I’ve decided to compromise on the calories (I’m going to go with 800) mostly lean protein and also increase the running to 5.5 miles everyday rather then, two days of 5.5 and the third 2.75. We’ll see what happens. The cut back to 600 worked and last night I did 800. Plus my weight seemed to be doing better on the double runs days - then I’d gain it back on the single run day. I’ve been seeing an additional 2 pound drop with the second run (though I’ve only been reporting the first weigh in amount). If this holds true today I will be in the 240’s later today. It’s been about 20 years since I’ve been at that weight. 

I weighed 250.8 today.

Sunday, September 21, 2008

Grass cutting day

Always a good workout, cutting the grass, the yard is just too big. I just finished my run and weight lifting and need to shoot some pics for my site. I seem to have no time to do anything lately (how many times have I said that?). Weight went up again, just really seem to be stuck, not going to worry about that any more. 
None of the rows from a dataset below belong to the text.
(** * andreich/audio: the chunked streaming protocol and its rollover logic

    A shallow embedding of [client/recorder/recorder.go] (the stream chunker
    [R]) and of [server/server.go] (the recording sink [server.Record] with
    [newRecording]), together with the wire message of [recorder.proto].

    The gRPC transport, the sound-file library and the clock are external to
    the repository: each is modelled as a store that records every call made
    on it, with the result of every call drawn from an oracle (a record of
    functions), so that any pattern of failures can be replayed.  Output of
    [log.Printf] is not part of the model. *)

From Stdlib Require Import ZArith List Bool Lia String DecimalString DecimalPos.
From Stdlib Require Import Floats.SpecFloat.
From stdpp Require Import base tactics option list numbers sorting.
Import ListNotations.

Local Open Scope Z_scope.

(** ** Machine integers *)

(** Go's [int64] and [int32] as [Z], two's complement wrap-around written
    out. *)
Definition wrap (bits : Z) (z : Z) : Z :=
  (z + 2 ^ (bits - 1)) mod 2 ^ bits - 2 ^ (bits - 1).

Definition wrap64 : Z -> Z := wrap 64.

Definition min_int64 : Z := - 2 ^ 63.
Definition max_int64 : Z := 2 ^ 63 - 1.
Definition min_int32 : Z := - 2 ^ 31.
Definition max_int32 : Z := 2 ^ 31 - 1.

(** ** IEEE 754 binary32, Go's [float32] *)

Module Float32.

Definition prec : Z := 24.
Definition emax : Z := 128.

Definition t : Type := spec_float.

(** [float32(n)] for an integer [n]: round to nearest, ties to even. *)
Definition of_int (n : Z) : t := binary_normalize prec emax n 0 false.

Definition mul (x y : t) : t := SFmul prec emax x y.
Definition div (x y : t) : t := SFdiv prec emax x y.

(** The integer part of a finite value (rounding toward zero); [None] for
    infinities and NaN. *)
Definition trunc (x : t) : option Z :=
  match x with
  | S754_zero _ => Some 0
  | S754_finite s m e =>
      Some (cond_Zopp s (match e with
                         | Z0 => Zpos m
                         | Zpos _ => Z.shiftl (Zpos m) e
                         | Zneg _ => Z.shiftr (Zpos m) (- e)
                         end))
  | S754_infinity _ | S754_nan => None
  end.

(** [int64(x)] and [int32(x)].  Go truncates toward zero; when the value
    does not fit (or is NaN) the result is implementation-defined, and the
    amd64 result, the smallest integer of the type, is used here. *)
Definition to_int64 (x : t) : Z :=
  match trunc x with
  | Some z => if (min_int64 <=? z) && (z <=? max_int64) then z else min_int64
  | None => min_int64
  end.
(** What a definition line that scans has gone through. *)
Lemma scan_line_inv (pyfile_str : list string) (fns res : list function_info)
    (line : string) :
  startswith "def " line = true ->
  scan_line pyfile_str fns line = Ok res ->
  exists i ex doc_line,
    index line pyfile_str = Ok i /\
    extract_code ":" (drop 4 line) pyfile_str i = Ok ex /\
    getitem pyfile_str (snd ex + 1) = Ok doc_line /\
    ((startswith "    '''" doc_line = true /\
      exists ex',
        extract_code "'''" (drop 7 doc_line) pyfile_str (snd ex + 1) = Ok ex' /\
        res = (fns ++ [ {| name := split_head "(" (drop 4 line);
                           definition := fst ex;
                           comments := Some (fst ex') |} ])%list) \/
     (startswith "    '''" doc_line = false /\
      res = (fns ++ [ {| name := split_head "(" (drop 4 line);
                         definition := fst ex;
                         comments := None |} ])%list)).
Proof.
  intros Hdef. unfold scan_line. rewrite Hdef.
  rewrite !(split0_ok "(") by discriminate.
  destruct (index line pyfile_str) as [i| |] eqn:Hi; cbn [bind];
    try discriminate.
  destruct (extract_code ":" _ _ _) as [ex| |] eqn:Hex; cbn [bind];
    try discriminate.
  destruct (getitem pyfile_str _) as [doc_line| |] eqn:Hget; cbn [bind];
    try discriminate.
  destruct (startswith "    '''" doc_line) eqn:Hdoc.
  - destruct (extract_code "'''" _ _ _) as [ex'| |] eqn:Hex'; cbn [bind];
      try discriminate.
    intros H. injection H as <-. exists i, ex, doc_line.
    split; [reflexivity|]. split; [assumption|]. split; [assumption|].
    left. split; [assumption|]. exists ex'. split; [assumption|reflexivity].
  - intros H. injection H as <-. exists i, ex, doc_line.
    split; [reflexivity|]. split; [assumption|]. split; [assumption|].
    right. split; [assumption|reflexivity].
Qed.

Lemma scanned_records (pyfile_name : string) (pyfile_str : list string)
    (fd : file_dict) :
  process_lines pyfile_name pyfile_str = Ok fd ->
  Forall2 (fun line fi => scan_line pyfile_str [] line = Ok [fi])
    (def_lines pyfile_str) (functions fd).
Proof.
  intros H. destruct (process_lines_inv _ _ _ H) as [_ [_ [_ [_ Hloop]]]].
  destruct (scan_loop_order pyfile_str _ _ _ Hloop) as [added [Hres [_ Hall]]].
  simpl in Hres. now subst added.
Qed.

Lemma def_lines_start (pyfile_str : list string) (line : string) :
  In line (def_lines pyfile_str) -> startswith "def " line = true.
Proof. unfold def_lines. intros H. now apply filter_In in H. Qed.

Lemma process_lines_classes :
  forall (pyfile_name : string) (pyfile_str : list string),
    (exists fd, process_lines pyfile_name pyfile_str = Ok fd) \/
    process_lines pyfile_name pyfile_str
    = Raise (IndexError (Z.of_nat (List.length pyfile_str))).
Proof.
  intros pyfile_name pyfile_str. unfold process_lines.
  destruct pyfile_str as [|first_line rest] eqn:Hp; [now right|].
  rewrite <- Hp.
  assert (getitem pyfile_str 0 = Ok first_line) as -> by now subst.
  cbn [bind].
  destruct (for_each_outcomes (scan_line pyfile_str)
              (IndexError (Z.of_nat (List.length pyfile_str))) pyfile_str)
    with (s := @nil function_info) as [[fns ->] | ->].
  - intros x s Hx. now apply scan_line_outcomes.
  - left. now eexists.
  - now right.
Qed.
I'm going to leave here soon enough to film in the jeep on the way back, probably need to talk about the plateau of reached and got stuck on. 

I weighed 256 today.

Saturday, September 20, 2008

Saturday workout

Just finished my Saturday workout.  Today is the rare day of the week when the single run and no weight lifting coincide. Makes staying within the 600 calories limit all the more important today. Shouldn't be a problem. I'm working at SEMVA today. That's always fun, but I sure could use the time to get my site and aspects of the documentary moving. 

I weighed 253.6 today.

Friday, September 19, 2008

Dropping back to 600

Starting today I’m dropping back to 600 calories, I’ll attempt to make it as much lean meat/protein as I can. I just really need to see some more weight loss. I will continue with the two-a-day workouts though. Should see some loss pretty quickly. 

Trying some new music for my exercise routine, a friend recommended Godsmack (same person who turned me towards Rammstein) it's got a lot of energy - reminds me a little of Throwing Copper. And my daughter made me by a Def Leppard album (Hysteria). I think I can pour some sugar on me while I'm running.

I weighed 254.4 today. 

Thursday, September 18, 2008

An apology to Frito Lay!

I contacted Frito Lay re: what appeared to be  a typo regarding serving size (I blogged about this last month). The difference (this was my mistake) is accounted for by the weight of the hulls vs. the weight of the sunflower seeds themselves. That accounts for what appears to be a difference in the total weight of the product and the serving size which is half the total weight. I'll now be able to go back and adjust my calorie intake for those days I doubled it. Better still, it's good to know that going forward, it's half the calories I thought. 

My compliments also to Frito Lay because the customer service person I talked to was a Certified Nutritionist. I learned quite a bit more about the product and feel like it has been a wise choice in how I spend my calories.

I weighed 254.8 today.

Wednesday, September 17, 2008

Extra skin

The excess skin is really starting to show. Really hope that the surgery to remove it will be covered by my insurance. In the end, if not - I'm not sure that I won't end up looking worse then when I started. One way or another I'll have to find a way to deal with it. 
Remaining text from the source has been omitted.